▸ **Requirement**
Nothing but the lines from the one containing "else if negb (String.eqb (qf_Path" through the one containing "else if negb (IsZero (qf_To", both included, should be given again, each exactly as written below.

▸ **Information supplied**
########################################
Definition matchesFilter (ev : Event) (f : QueryFilter) : bool :=
  if negb (String.eqb (qf_EventID f) "") && negb (String.eqb (ev_ID ev) (qf_EventID f)) then false
  else if negb (String.eqb (qf_Method f) "") && negb (String.eqb (ev_Method ev) (qf_Method f)) then false
  else if negb (String.eqb (qf_Path f) "") && negb (String.eqb (ev_Path ev) (qf_Path f)) then false
  else if negb (String.eqb (qf_RouteName f) "") && negb (String.eqb (ev_RouteName ev) (qf_RouteName f))
    then false
  else if negb (String.eqb (qf_UserID f) "") && negb (String.eqb (ev_UserSubject ev) (qf_UserID f))
    then false
  else if negb (String.eqb (qf_SessionID f) "") && negb (String.eqb (ev_SessionID ev) (qf_SessionID f))
    then false
  else if negb (qf_Status f =? 0) && negb (ev_Status ev =? qf_Status f) then false
  else if negb (IsZero (qf_From f)) && (ev_Timestamp ev <? qf_From f) then false
  else if negb (IsZero (qf_To f)) && (qf_To f <? ev_Timestamp ev) then false
  else if match qf_Success f with Some b => negb (Bool.eqb (ev_Success ev) b) | None => false end then false
  else if negb (String.eqb (qf_Search f) "") then
    let needle := ToLower (qf_Search f) in
    if negb (Contains (ToLower (ev_Path ev)) needle) && negb (Contains (ToLower (ev_ErrorMessage ev)) needle)
    then false else true
  else true.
########################################
▸ **Task result**
  else if negb (String.eqb (qf_Path f) "") && negb (String.eqb (ev_Path ev) (qf_Path f)) then false
  else if negb (String.eqb (qf_RouteName f) "") && negb (String.eqb (ev_RouteName ev) (qf_RouteName f))
    then false
  else if negb (String.eqb (qf_UserID f) "") && negb (String.eqb (ev_UserSubject ev) (qf_UserID f))
    then false
  else if negb (String.eqb (qf_SessionID f) "") && negb (String.eqb (ev_SessionID ev) (qf_SessionID f))
    then false
  else if negb (qf_Status f =? 0) && negb (ev_Status ev =? qf_Status f) then false
  else if negb (IsZero (qf_From f)) && (ev_Timestamp ev <? qf_From f) then false
  else if negb (IsZero (qf_To f)) && (qf_To f <? ev_Timestamp ev) then false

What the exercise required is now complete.